I’ve been messing around with mountable engines and I crossed a dilemma that I am sure you faced when implementing them, what should ApplicationController inherit from? Today each engine has a unique, name spaced ApplicationController, all of which inherit from ActionController::Base, then all of the controllers in each engine inherit from their corresponding ApplicationController. I understand the need to set up the engines this way so that they can run outside of the main_app, but all of the controllers in Rails inherit from ApplicationController because they need to share code. What primarily comes to mind are authentication methods and session variables, i.e. current_user. So when creating a Rails app that uses mountable engines, it is nice for all of the things to access a common ancestor. One solution is to include modules in ActionController::Base, as it is a common ancestor to all the controllers in the app. This process is outlined in this blog:

http://www.cowboycoded.com/2011/02/11/working-with-applicationcontroller-in-a-rails-3-engine/

While this works it has in my opinion two problems –

  1. there is not a convention on where to put the module that gets included on ActionController::Base

  2. because the module gets included on initialization, you have to restart your Rails app for any changes to take effect

What I have done to combat these issues is create an EnginesController that inherits from ActionController::Base, then have each of my engines’ ApplicationControllers inherit from EnginesController.
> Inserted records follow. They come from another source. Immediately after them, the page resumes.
Lemma elem_of_role_names tid t us u name :
  db_ok t → u ∈ us →
  name ∈ default [] (user_roles_map (role_name_rows (S := S) tid us t) !! u) ↔
  ∃ rid r, assigned t u rid tid ∧ roles t !! rid = Some r ∧ r_name r = name.
Proof.
  intros Hok Hin. rewrite user_roles_map_lookup, list_elem_of_fmap. unfold role_name_rows. split.
  - intros ([u' name'] & -> & [Hu Hx]%list_elem_of_filter). simpl in Hu. subst u'.
    apply list_elem_of_fmap in Hx as ([[[u' rid] tn] r] & [= -> ->] & Hj).
    apply elem_of_join in Hj as (Hk & Hr & Hrid & Htn & _). simpl in *. subst rid tn.
    apply elem_of_utr_rows in Hk. apply elem_of_rows in Hr as [i Hi].
    pose proof (model_ids (ok_roles _ Hok) i r Hi) as Hid. simpl in Hid. subst i.
    exists (r_id r), r. done.
  - intros (rid & r & Ha & Hr & <-). exists (u, r_name r). split; [done|].
    apply list_elem_of_filter. split; [done|]. apply list_elem_of_fmap.
    exists (u, rid, tid, r). split; [done|]. apply elem_of_join.
    rewrite elem_of_utr_rows, elem_of_rows. pose proof (model_ids (ok_roles _ Hok) rid r Hr) as Hid.
    simpl in Hid. subst rid. split_and!; eauto.
Qed.
End listing.

(** ** Properties *)

Section user_properties.
Context {S : Type} `{SessionLaws S} `{Inputs} `{PasslibLaws}.
Implicit Types w : World S.


(** The roles fetched for a page of users are those held in the tenant. *)
Lemma page_roles_post tid us w :
  usable w = true → db_ok (view w) →
  post (match us with
        | [] => mret ∅
        | _ => query (λ t, user_roles_map (role_name_rows (S := S) tid (u_id <$> us) t))
        end) w (λ r w', w' = w ∧ ∃ m, r = Ret m ∧ ∀ u name, u ∈ us →
          name ∈ default [] (m !! u_id u) ↔ ∃ rid r, assigned (view w) (u_id u) rid tid ∧
            roles (view w) !! rid = Some r ∧ r_name r = name).
Proof.
  intros Hu Hok. destruct us as [|u0 us'] eqn:Hus.
  - apply post_ret. split; [done|]. eexists. split; [done|]. intros u name Hin. set_solver.
  - apply post_query; [done|]. split; [done|]. eexists. split; [done|]. intros u name Hin.
    apply elem_of_role_names; [done|]. apply list_elem_of_fmap. by exists u.
Qed.

(** Every page of the listing is cut from one list. *)
Definition tenant_listing (tid : Uuid) (t : Tables) : list User :=
  order_by_str (S := S) u_email (members (S := S) tid t).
This seems to solve the above issues as long as EnginesController is in the load path.

So my questions for the group are, does this seem like a reasonable solution or am I missing something like, this is why ActionController::Base exists and why don’t you just open class it in the load path for the same effect? And if this is a reasonable approach, is it worth considering a convention on where to put files that are shared among mountable engines and the main_app?
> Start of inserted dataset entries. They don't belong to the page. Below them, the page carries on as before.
(* ===== verification/Permissions.v ===== *)
(** * [core/permissions.py], [services/iam/permission.py] and the seeded rows

    The permission enumeration, the built-in permission sets, the permission
    lookups and the permissions the migration [20240330_seed_permissions]
    inserts. *)

From stdpp Require Import base tactics list gmap strings.
From Stdlib Require Import ZArith Lia.
From S2P Require Import Prelude PyStd Effects Models Session Snapshot Crud.

(** ** [class Permission(str, Enum)] *)

Inductive PermissionEnum :=
  | USER_READ | USER_CREATE | USER_UPDATE | USER_DELETE
  | TENANT_READ | TENANT_CREATE | TENANT_UPDATE | TENANT_DELETE
  | API_KEY_READ | API_KEY_CREATE | API_KEY_UPDATE | API_KEY_DELETE
  | VM_READ | VM_CREATE | VM_UPDATE | VM_DELETE | VM_START | VM_STOP | VM_RESTART
  | ROLE_READ | ROLE_CREATE | ROLE_UPDATE | ROLE_DELETE | ROLE_ASSIGN_USERS | ROLE_ASSIGN
  | PERMISSION_READ | PERMISSION_ASSIGN
  | TENANT_MANAGE_ROLES | TENANT_VIEW_ROLES | TENANT_MANAGE_ROLE_PERMISSIONS
  | TENANT_VIEW_USERS | TENANT_MANAGE_INVITATIONS.

#[global] Instance PermissionEnum_eq_dec : EqDecision PermissionEnum.
Proof. solve_decision. Defined.

(** [.value]. *)
Definition value (p : PermissionEnum) : string :=
  match p with
  | USER_READ => "user:read" | USER_CREATE => "user:create"
  | USER_UPDATE => "user:update" | USER_DELETE => "user:delete"
  | TENANT_READ => "tenant:read" | TENANT_CREATE => "tenant:create"
  | TENANT_UPDATE => "tenant:update" | TENANT_DELETE => "tenant:delete"
  | API_KEY_READ => "api_key:read" | API_KEY_CREATE => "api_key:create"
  | API_KEY_UPDATE => "api_key:update" | API_KEY_DELETE => "api_key:delete"
  | VM_READ => "vm:read" | VM_CREATE => "vm:create" | VM_UPDATE => "vm:update"
  | VM_DELETE => "vm:delete" | VM_START => "vm:start" | VM_STOP => "vm:stop"
  | VM_RESTART => "vm:restart"
  | ROLE_READ => "role:read" | ROLE_CREATE => "role:create" | ROLE_UPDATE => "role:update"
  | ROLE_DELETE => "role:delete" | ROLE_ASSIGN_USERS => "role:assign_users"
  | ROLE_ASSIGN => "role:assign"
  | PERMISSION_READ => "permission:read" | PERMISSION_ASSIGN => "permission:assign"
  | TENANT_MANAGE_ROLES => "tenant:manage_roles" | TENANT_VIEW_ROLES => "tenant:view_roles"
  | TENANT_MANAGE_ROLE_PERMISSIONS => "tenant:manage_role_permissions"
  | TENANT_VIEW_USERS => "tenant:view_users"
  | TENANT_MANAGE_INVITATIONS => "tenant:manage_invitations"
  end%string.

(** [set(Permission)]. *)
Definition all_permissions : list PermissionEnum :=
  [USER_READ; USER_CREATE; USER_UPDATE; USER_DELETE; TENANT_READ; TENANT_CREATE; TENANT_UPDATE;
   TENANT_DELETE; API_KEY_READ; API_KEY_CREATE; API_KEY_UPDATE; API_KEY_DELETE; VM_READ; VM_CREATE;
   VM_UPDATE; VM_DELETE; VM_START; VM_STOP; VM_RESTART; ROLE_READ; ROLE_CREATE; ROLE_UPDATE;
   ROLE_DELETE; ROLE_ASSIGN_USERS; ROLE_ASSIGN; PERMISSION_READ; PERMISSION_ASSIGN;
   TENANT_MANAGE_ROLES; TENANT_VIEW_ROLES; TENANT_MANAGE_ROLE_PERMISSIONS; TENANT_VIEW_USERS;
   TENANT_MANAGE_INVITATIONS].

Definition tenant_admin_permissions : list PermissionEnum :=
  [USER_READ; USER_CREATE; USER_UPDATE; USER_DELETE; TENANT_READ; TENANT_UPDATE;
   API_KEY_READ; API_KEY_CREATE; API_KEY_UPDATE; API_KEY_DELETE;
   VM_READ; VM_CREATE; VM_UPDATE; VM_DELETE; VM_START; VM_STOP; VM_RESTART;
   ROLE_READ; ROLE_CREATE; ROLE_UPDATE; ROLE_DELETE; ROLE_ASSIGN;
   PERMISSION_READ; PERMISSION_ASSIGN].

Definition user_permissions : list PermissionEnum :=
  [USER_READ; USER_UPDATE; TENANT_READ;
   API_KEY_READ; API_KEY_CREATE; API_KEY_UPDATE; API_KEY_DELETE;
   VM_READ; VM_CREATE; VM_UPDATE; VM_DELETE; VM_START; VM_STOP; VM_RESTART].

Definition viewer_permissions : list PermissionEnum :=
  [USER_READ; TENANT_READ; API_KEY_READ; VM_READ].

(** The dictionary [ROLE_PERMISSIONS]. *)
Definition ROLE_PERMISSIONS : gmap string (list PermissionEnum) :=
  list_to_map [("admin", all_permissions); ("tenant_admin", tenant_admin_permissions);
               ("user", user_permissions); ("viewer", viewer_permissions)].

(** ** The rows of the seeding migration: name and code *)

Definition SYSTEM_PERMISSIONS : list (string * string) :=
  [("View Tenants", "tenant:read"); ("Create Tenant", "tenant:create");
   ("Update Tenant", "tenant:update"); ("Delete Tenant", "tenant:delete");
   ("View Users", "user:read"); ("Create User", "user:create");
   ("Update User", "user:update"); ("Delete User", "user:delete");
   ("View Roles", "role:read"); ("Create Role", "role:create");
   ("Update Role", "role:update"); ("Delete Role", "role:delete");
   ("View Permissions", "permission:read"); ("Assign Permissions", "permission:assign");
   ("View VMs", "vm:read"); ("Create VM", "vm:create"); ("Update VM", "vm:update");
   ("Delete VM", "vm:delete"); ("Power VM", "vm:power");
   ("View Templates", "template:read"); ("Create Template", "template:create");
   ("Update Template", "template:update"); ("Delete Template", "template:delete")].

(** [permission_codes] of [downgrade]. *)
Definition permission_codes : list string := snd <$> SYSTEM_PERMISSIONS.

(** ** [PermissionService] *)

Section permission_service.
Context {S : Type} `{Session S}.

Definition get_by_name (name : string) : M (World S) (option Permission) :=
  query (λ t, first (select (S := S) (λ p, p_name p = name) t)).

Definition get_by_names (names : list string) : M (World S) (list Permission) :=
  query (λ t, select (S := S) (λ p, p_name p ∈ names) t).

Definition get_by_code (code : string) : M (World S) (option Permission) :=
  query (λ t, first (select (S := S) (λ p, p_code p = code) t)).
End permission_service.

(** ** Facts *)

Lemma all_permissions_complete p : p ∈ all_permissions.
Proof. destruct p; apply (bool_decide_unpack _); vm_compute; exact I. Qed.

#[global] Instance value_inj : Inj (=) (=) value.
Proof.
  intros p q Hpq.
  assert (Forall (λ p, Forall (λ q, value p = value q → p = q) all_permissions) all_permissions) as Ha
    by (apply (bool_decide_unpack _); vm_compute; exact I).
  rewrite Forall_forall in Ha. specialize (Ha p (all_permissions_complete p)).
  rewrite Forall_forall in Ha. exact (Ha q (all_permissions_complete q) Hpq).
Qed.

Section properties.
Context {S : Type} `{SessionLaws S}.
Implicit Types w : World S.

(** The built-in permission sets form a chain: a viewer's permissions are
    a user's, a user's are a tenant administrator's, and an administrator has
    every permission of the enumeration. *)
Theorem role_permissions_chain :
  ∃ admin tenant_admin user viewer,
    ROLE_PERMISSIONS !! "admin" = Some admin ∧
    ROLE_PERMISSIONS !! "tenant_admin" = Some tenant_admin ∧
    ROLE_PERMISSIONS !! "user" = Some user ∧ ROLE_PERMISSIONS !! "viewer" = Some viewer ∧
    viewer ⊆ user ∧ user ⊆ tenant_admin ∧ ∀ p, p ∈ admin.
Proof.
  eexists _, _, _, _. do 4 (split; [reflexivity|]).
  split_and!; [| |exact all_permissions_complete]; intros p Hp;
    repeat (apply elem_of_cons in Hp as [->|Hp];
      [apply (bool_decide_unpack _); vm_compute; exact I|]); by apply not_elem_of_nil in Hp.
Qed.

(** Permission lookup by code finds the one row with the code, whatever
    order the database delivers rows in, and nothing exactly when there is
    none. *)
Theorem get_by_code_spec code w :
  usable w = true → db_ok (view w) →
  ∃ o, get_by_code code w = (Ret o, w) ∧
    ∀ p, o = Some p ↔ permissions (view w) !! p_id p = Some p ∧ p_code p = code.
Proof.
  intros Hu Hok. eexists. split; [unfold get_by_code; by rewrite query_run|]. intros p. split.
  - intros [Hc [i Hi]]%first_select_Some.
    pose proof (model_ids (ok_permissions _ Hok) i p Hi) as Hid. simpl in *. by subst i.
  - intros [Hi Hc]. eapply first_select_unique; [exact Hi|done|]. intros j q Hj Hq. simpl in *.
    assert (p_id p = j) as Hpj.
    { eapply (model_unique (ok_permissions _ Hok) (p_id p) j p q (UqPermissionCode, code));
        simpl; rewrite ?Hc, ?Hq; set_solver. }
    congruence.
Qed.

(** Fourteen permissions of the enumeration have no seeded row, among them
    the one the invitation endpoints require; on a database whose permission
    rows are seeded ones, looking up their codes finds nothing. *)
Theorem unseeded_permissions w p :
  usable w = true →
  (∀ i r, permissions (view w) !! i = Some r → p_code r ∈ permission_codes) →
  value p ∉ permission_codes →
  p ∈ [API_KEY_READ; API_KEY_CREATE; API_KEY_UPDATE; API_KEY_DELETE; VM_START; VM_STOP;
       VM_RESTART; ROLE_ASSIGN_USERS; ROLE_ASSIGN; TENANT_MANAGE_ROLES; TENANT_VIEW_ROLES;
       TENANT_MANAGE_ROLE_PERMISSIONS; TENANT_VIEW_USERS; TENANT_MANAGE_INVITATIONS] ∧
  get_by_code (value p) w = (Ret None, w).
Proof.
  intros Hu Hseed Hno. split.
  - destruct p; try (apply (bool_decide_unpack _); vm_compute; exact I);
      exfalso; apply Hno; apply (bool_decide_unpack _); vm_compute; exact I.
  - unfold get_by_code. rewrite query_run by done. do 2 f_equal.
    apply first_select_None. intros i r Hi Hc. apply Hno. rewrite <- Hc. by eapply Hseed.
Qed.
End properties.

Lemma get_by_code_witness :
  ∃ o, get_by_code "role:read" w0 = (Ret o, w0) ∧ (o = Some read_roles).
Proof.
  destruct (@get_by_code_spec Snap snap snap_ok "role:read" w0 eq_refl sample_ok) as (o & Ho & Hs).
  exists o. split; [exact Ho|]. apply Hs. split; vm_compute; reflexivity.
Defined.

(** A database with the seeded rows [View Roles] and [View Users]. *)
Definition seeded : World Snap :=
  mkWorld (sess_open (set_permissions
    {[ 31%N := read_roles; 32%N := mkPermission 32 "View Users" "user:read" None t0 t0 ]} sample)) 0 0 0.

Lemma unseeded_witness :
  get_by_code (value TENANT_MANAGE_INVITATIONS) seeded = (Ret None, seeded).
Proof.
  apply (@unseeded_permissions Snap snap snap_ok seeded TENANT_MANAGE_INVITATIONS).
  - reflexivity.
  - intros i r Hi. simpl in Hi. apply lookup_insert_Some in Hi as [[_ <-]|[_ Hi]].
    + apply (bool_decide_unpack _). vm_compute. exact I.
    + apply lookup_singleton_Some in Hi as [_ <-]. apply (bool_decide_unpack _). vm_compute. exact I.
  - apply (bool_decide_unpack _). vm_compute. exact I.
Defined.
Thanks for your time and thoughts,

Scott

It looks like a reasonable solution for your case, but I don’t think that it would be good to make it default in Rails.

What you could do to make it simpler is creating module as you proposed, but don’t require it on initialization, you could simply require it in ApplicationController files and include there.
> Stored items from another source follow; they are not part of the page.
(* ===== verification/InvitationService.v ===== *)
(** * [services/iam/invitation.py: InvitationService] and the invitation model

    Invitations are created with a random token, verified, accepted or revoked;
    the state machine of their status is the relation [status_step]. *)

From stdpp Require Import base tactics list gmap sorting strings.
From Stdlib Require Import ZArith Lia.
From S2P Require Import Prelude PyStd Effects Models Session Snapshot Crud RoleService UserService.

(** ** [models/iam/invitation.py]: the properties of [Invitation] *)

Definition is_expired (n : datetime) (i : Invitation) : bool := (i_expires_at i <? n)%Z.

Definition is_pending (n : datetime) (i : Invitation) : bool :=
  bool_decide (i_status i = PENDING) && negb (is_expired n i).

(** Attribute assignments. *)
Definition set_status (s : InvitationStatus) (i : Invitation) : Invitation :=
  mkInvitation (i_id i) (i_email i) (i_token i) s (i_expires_at i) (i_accepted_at i)
    (i_tenant_id i) (i_inviter_id i) (i_user_id i) (i_role_id i) (i_created_at i) (i_updated_at i).

Definition set_accepted (user_id : Uuid) (n : datetime) (i : Invitation) : Invitation :=
  mkInvitation (i_id i) (i_email i) (i_token i) ACCEPTED (i_expires_at i) (Some n)
    (i_tenant_id i) (i_inviter_id i) (Some user_id) (i_role_id i) (i_created_at i) (i_updated_at i).

(** The dictionary of [get_invitation_with_details]: the encoded invitation and
    the four added entries. *)
Record InvitationDetails := mkInvitationDetails {
  d_invitation : Invitation;
  d_tenant_name : option string;
  d_inviter_email : option string;
  d_is_expired : bool;
  d_is_pending : bool
}.

(** ** Operations *)

Section invitation_service.
Context {S : Type} `{Session S} `{Inputs}.

(** The invitations that are pending and not yet due at [n]. *)
Definition active (n : datetime) (i : Invitation) : Prop :=
  i_status i = PENDING ∧ (n < i_expires_at i)%Z.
I’ve been developing engines (Forem: https://github.com/radar/forem and Spree: https://github.com/spree/spree) for a while, and I’ve always chosen to make the engine’s ApplicationController inherit from the application’s ApplicationController for the reasons you point out: you get access to all the typical methods like current_user and so on from the application’s ApplicationController.

I can’t think of any other way to make that happen.

I’ve been developing engines (Forem: https://github.com/radar/forem and Spree: https://github.com/spree/spree ) for a while, and I’ve always chosen to make the engine’s ApplicationController inherit from the application’s ApplicationController for the reasons you point out: you get access to all the typical methods like current_user and so on from the application’s ApplicationController.

Hm, doesn’t that break the concept of encapsulation in an engine, Ryan? If I inherit my engine’s controller from the “hosting” app’s controller I’m creating implicit dependencies: I assume that the “host” app provides, e.g. devise methods in the controller. These requirements are not declared anywhere.

I like the modules that are included into the engine’s ApplicationController (should be called EngineController, as Scott proposed). That way it is clearly visible what dependencies the engines has.

Ok now i know why i can’t delete application_controller.rb from my applications with Spree. It was a bit confusing since I don’t use It.